* **WHAT THE TASK ASKS**
Line count for "validates": give how many lines in the data below contain it, with no other words.

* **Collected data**
>>

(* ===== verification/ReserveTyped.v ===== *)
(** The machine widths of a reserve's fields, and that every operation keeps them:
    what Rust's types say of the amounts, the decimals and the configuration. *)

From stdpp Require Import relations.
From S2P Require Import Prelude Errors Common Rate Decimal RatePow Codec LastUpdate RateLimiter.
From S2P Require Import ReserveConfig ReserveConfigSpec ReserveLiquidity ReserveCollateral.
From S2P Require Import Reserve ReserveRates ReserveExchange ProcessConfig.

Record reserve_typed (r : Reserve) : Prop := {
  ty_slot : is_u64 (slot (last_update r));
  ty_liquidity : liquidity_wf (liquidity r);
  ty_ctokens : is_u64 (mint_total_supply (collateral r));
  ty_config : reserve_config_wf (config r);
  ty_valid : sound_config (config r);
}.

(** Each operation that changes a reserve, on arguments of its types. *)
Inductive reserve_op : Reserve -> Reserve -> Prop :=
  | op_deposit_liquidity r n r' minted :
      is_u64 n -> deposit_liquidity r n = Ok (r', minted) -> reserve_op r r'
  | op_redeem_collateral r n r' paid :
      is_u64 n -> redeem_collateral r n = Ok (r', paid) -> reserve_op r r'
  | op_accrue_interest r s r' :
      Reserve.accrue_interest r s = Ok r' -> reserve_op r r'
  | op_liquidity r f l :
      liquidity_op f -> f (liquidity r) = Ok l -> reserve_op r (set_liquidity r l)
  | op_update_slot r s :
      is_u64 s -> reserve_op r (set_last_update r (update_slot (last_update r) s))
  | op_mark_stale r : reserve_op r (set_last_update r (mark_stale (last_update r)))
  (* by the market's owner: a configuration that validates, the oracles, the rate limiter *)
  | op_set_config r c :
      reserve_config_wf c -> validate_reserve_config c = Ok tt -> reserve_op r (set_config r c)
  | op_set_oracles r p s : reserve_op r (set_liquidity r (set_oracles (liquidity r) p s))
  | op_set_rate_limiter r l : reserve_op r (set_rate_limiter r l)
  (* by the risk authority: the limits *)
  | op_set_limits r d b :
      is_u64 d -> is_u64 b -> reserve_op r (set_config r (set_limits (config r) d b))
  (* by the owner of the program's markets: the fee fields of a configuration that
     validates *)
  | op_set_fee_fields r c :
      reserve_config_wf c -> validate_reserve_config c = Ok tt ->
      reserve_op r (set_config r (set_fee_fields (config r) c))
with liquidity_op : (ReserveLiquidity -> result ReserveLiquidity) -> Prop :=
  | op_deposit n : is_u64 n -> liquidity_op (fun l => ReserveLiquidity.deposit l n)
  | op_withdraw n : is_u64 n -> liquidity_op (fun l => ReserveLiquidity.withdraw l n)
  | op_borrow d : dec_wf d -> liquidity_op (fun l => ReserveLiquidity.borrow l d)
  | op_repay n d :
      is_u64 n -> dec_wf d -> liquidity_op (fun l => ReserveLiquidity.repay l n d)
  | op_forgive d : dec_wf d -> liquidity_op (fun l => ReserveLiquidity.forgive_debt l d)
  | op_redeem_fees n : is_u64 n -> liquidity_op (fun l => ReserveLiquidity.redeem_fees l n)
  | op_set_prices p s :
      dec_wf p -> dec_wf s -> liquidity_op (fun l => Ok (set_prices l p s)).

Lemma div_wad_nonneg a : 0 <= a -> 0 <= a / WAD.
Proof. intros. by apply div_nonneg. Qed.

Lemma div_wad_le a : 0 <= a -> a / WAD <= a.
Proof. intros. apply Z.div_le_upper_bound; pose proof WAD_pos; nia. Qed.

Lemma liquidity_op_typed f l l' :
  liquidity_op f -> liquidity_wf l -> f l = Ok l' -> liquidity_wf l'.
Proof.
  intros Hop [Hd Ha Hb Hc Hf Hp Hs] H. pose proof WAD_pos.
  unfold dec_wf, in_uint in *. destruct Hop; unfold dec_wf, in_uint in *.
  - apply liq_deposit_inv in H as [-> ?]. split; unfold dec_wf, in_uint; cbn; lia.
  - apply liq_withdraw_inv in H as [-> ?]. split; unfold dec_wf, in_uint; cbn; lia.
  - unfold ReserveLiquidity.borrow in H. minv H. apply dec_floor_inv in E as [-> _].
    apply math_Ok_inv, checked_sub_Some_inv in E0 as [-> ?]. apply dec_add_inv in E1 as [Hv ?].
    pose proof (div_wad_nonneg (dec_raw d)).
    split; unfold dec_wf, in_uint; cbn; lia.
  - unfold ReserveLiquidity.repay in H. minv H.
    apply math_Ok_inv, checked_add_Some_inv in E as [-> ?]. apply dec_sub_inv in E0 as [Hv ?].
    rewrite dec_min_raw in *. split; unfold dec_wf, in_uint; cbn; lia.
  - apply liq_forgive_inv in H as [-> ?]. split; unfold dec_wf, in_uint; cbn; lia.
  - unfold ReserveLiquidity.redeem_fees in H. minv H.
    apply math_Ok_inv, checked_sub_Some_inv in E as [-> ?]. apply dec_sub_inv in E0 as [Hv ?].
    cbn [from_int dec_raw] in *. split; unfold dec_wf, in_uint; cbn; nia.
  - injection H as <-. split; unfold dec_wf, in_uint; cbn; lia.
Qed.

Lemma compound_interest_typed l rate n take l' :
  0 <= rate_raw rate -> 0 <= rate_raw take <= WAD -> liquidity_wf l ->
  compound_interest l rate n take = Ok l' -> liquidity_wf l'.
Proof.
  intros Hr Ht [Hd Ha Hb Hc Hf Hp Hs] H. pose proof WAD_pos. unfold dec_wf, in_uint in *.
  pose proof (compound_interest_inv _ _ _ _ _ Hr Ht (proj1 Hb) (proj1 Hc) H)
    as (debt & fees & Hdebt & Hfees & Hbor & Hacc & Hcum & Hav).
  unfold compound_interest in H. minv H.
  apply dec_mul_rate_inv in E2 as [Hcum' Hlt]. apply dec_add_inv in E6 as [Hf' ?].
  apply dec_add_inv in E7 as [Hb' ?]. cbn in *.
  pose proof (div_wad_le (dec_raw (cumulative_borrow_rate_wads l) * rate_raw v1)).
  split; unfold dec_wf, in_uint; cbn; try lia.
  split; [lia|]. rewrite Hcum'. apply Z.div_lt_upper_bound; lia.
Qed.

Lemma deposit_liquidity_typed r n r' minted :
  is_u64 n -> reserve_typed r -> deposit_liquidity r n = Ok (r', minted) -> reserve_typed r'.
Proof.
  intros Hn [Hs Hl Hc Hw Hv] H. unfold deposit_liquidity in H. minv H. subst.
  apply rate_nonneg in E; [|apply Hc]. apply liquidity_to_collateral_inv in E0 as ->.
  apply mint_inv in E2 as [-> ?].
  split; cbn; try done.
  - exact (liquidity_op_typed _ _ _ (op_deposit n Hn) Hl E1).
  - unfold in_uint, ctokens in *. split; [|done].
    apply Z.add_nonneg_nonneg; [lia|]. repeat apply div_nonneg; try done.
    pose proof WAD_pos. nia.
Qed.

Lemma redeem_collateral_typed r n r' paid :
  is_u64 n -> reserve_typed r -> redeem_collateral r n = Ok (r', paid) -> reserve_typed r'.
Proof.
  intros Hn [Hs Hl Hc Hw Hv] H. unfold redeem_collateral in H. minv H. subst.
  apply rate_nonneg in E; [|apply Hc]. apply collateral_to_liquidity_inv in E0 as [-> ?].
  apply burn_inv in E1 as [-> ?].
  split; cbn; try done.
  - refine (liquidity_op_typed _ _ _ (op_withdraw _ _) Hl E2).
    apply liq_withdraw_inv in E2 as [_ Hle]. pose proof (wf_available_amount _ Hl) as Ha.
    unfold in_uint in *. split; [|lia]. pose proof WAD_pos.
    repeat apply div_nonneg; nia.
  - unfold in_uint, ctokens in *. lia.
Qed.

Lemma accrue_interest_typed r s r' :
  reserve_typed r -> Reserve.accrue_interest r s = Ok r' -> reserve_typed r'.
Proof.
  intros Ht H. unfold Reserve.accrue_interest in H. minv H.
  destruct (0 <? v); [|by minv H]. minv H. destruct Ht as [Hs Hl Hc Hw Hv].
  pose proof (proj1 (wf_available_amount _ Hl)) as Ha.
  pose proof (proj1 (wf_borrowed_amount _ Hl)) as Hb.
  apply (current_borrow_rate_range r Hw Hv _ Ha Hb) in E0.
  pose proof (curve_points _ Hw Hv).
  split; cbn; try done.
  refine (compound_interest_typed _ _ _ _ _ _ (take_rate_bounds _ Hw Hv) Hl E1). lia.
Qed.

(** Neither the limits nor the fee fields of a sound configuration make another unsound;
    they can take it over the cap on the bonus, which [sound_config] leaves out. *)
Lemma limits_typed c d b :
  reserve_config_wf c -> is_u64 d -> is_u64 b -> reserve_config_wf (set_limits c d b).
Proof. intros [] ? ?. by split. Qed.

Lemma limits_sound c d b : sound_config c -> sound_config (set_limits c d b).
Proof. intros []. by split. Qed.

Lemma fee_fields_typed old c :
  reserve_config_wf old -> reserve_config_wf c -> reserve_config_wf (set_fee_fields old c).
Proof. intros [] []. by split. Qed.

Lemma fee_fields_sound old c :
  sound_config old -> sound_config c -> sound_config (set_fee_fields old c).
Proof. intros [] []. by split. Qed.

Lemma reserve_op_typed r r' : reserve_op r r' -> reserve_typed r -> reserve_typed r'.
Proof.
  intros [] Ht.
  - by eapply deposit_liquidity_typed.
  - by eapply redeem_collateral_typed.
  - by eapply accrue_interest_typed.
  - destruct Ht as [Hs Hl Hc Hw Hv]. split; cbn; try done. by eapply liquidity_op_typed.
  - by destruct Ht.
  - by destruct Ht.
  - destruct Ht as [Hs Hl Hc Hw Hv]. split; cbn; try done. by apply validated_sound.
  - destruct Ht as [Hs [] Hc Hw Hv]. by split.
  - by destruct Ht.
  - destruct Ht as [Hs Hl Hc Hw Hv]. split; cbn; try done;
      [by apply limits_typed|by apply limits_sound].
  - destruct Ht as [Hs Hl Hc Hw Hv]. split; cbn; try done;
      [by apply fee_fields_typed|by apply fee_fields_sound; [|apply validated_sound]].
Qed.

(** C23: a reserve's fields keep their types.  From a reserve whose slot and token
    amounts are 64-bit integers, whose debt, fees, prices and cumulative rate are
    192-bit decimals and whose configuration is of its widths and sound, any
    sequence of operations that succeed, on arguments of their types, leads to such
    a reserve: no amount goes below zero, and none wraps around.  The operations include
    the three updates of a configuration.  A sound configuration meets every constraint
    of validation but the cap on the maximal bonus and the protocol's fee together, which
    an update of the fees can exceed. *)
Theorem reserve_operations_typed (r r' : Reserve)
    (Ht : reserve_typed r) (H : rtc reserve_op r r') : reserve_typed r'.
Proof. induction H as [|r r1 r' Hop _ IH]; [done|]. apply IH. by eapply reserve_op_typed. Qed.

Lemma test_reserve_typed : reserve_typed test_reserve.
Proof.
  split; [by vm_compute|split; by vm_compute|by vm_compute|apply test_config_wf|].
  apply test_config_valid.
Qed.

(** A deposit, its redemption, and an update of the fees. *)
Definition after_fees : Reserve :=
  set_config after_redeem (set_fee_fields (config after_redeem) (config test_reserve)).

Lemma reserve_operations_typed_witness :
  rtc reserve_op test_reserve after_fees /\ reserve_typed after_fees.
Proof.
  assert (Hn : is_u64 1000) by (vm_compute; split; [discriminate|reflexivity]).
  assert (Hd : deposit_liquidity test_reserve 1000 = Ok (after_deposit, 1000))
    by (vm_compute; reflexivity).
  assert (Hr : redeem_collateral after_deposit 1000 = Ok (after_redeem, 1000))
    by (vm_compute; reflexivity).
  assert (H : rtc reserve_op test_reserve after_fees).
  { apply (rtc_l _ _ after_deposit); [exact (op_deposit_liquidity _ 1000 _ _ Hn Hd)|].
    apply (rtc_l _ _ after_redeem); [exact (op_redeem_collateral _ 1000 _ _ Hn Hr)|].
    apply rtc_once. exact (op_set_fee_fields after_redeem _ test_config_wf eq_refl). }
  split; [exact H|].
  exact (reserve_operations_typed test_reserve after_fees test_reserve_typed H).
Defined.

<<

* **REPLY**
2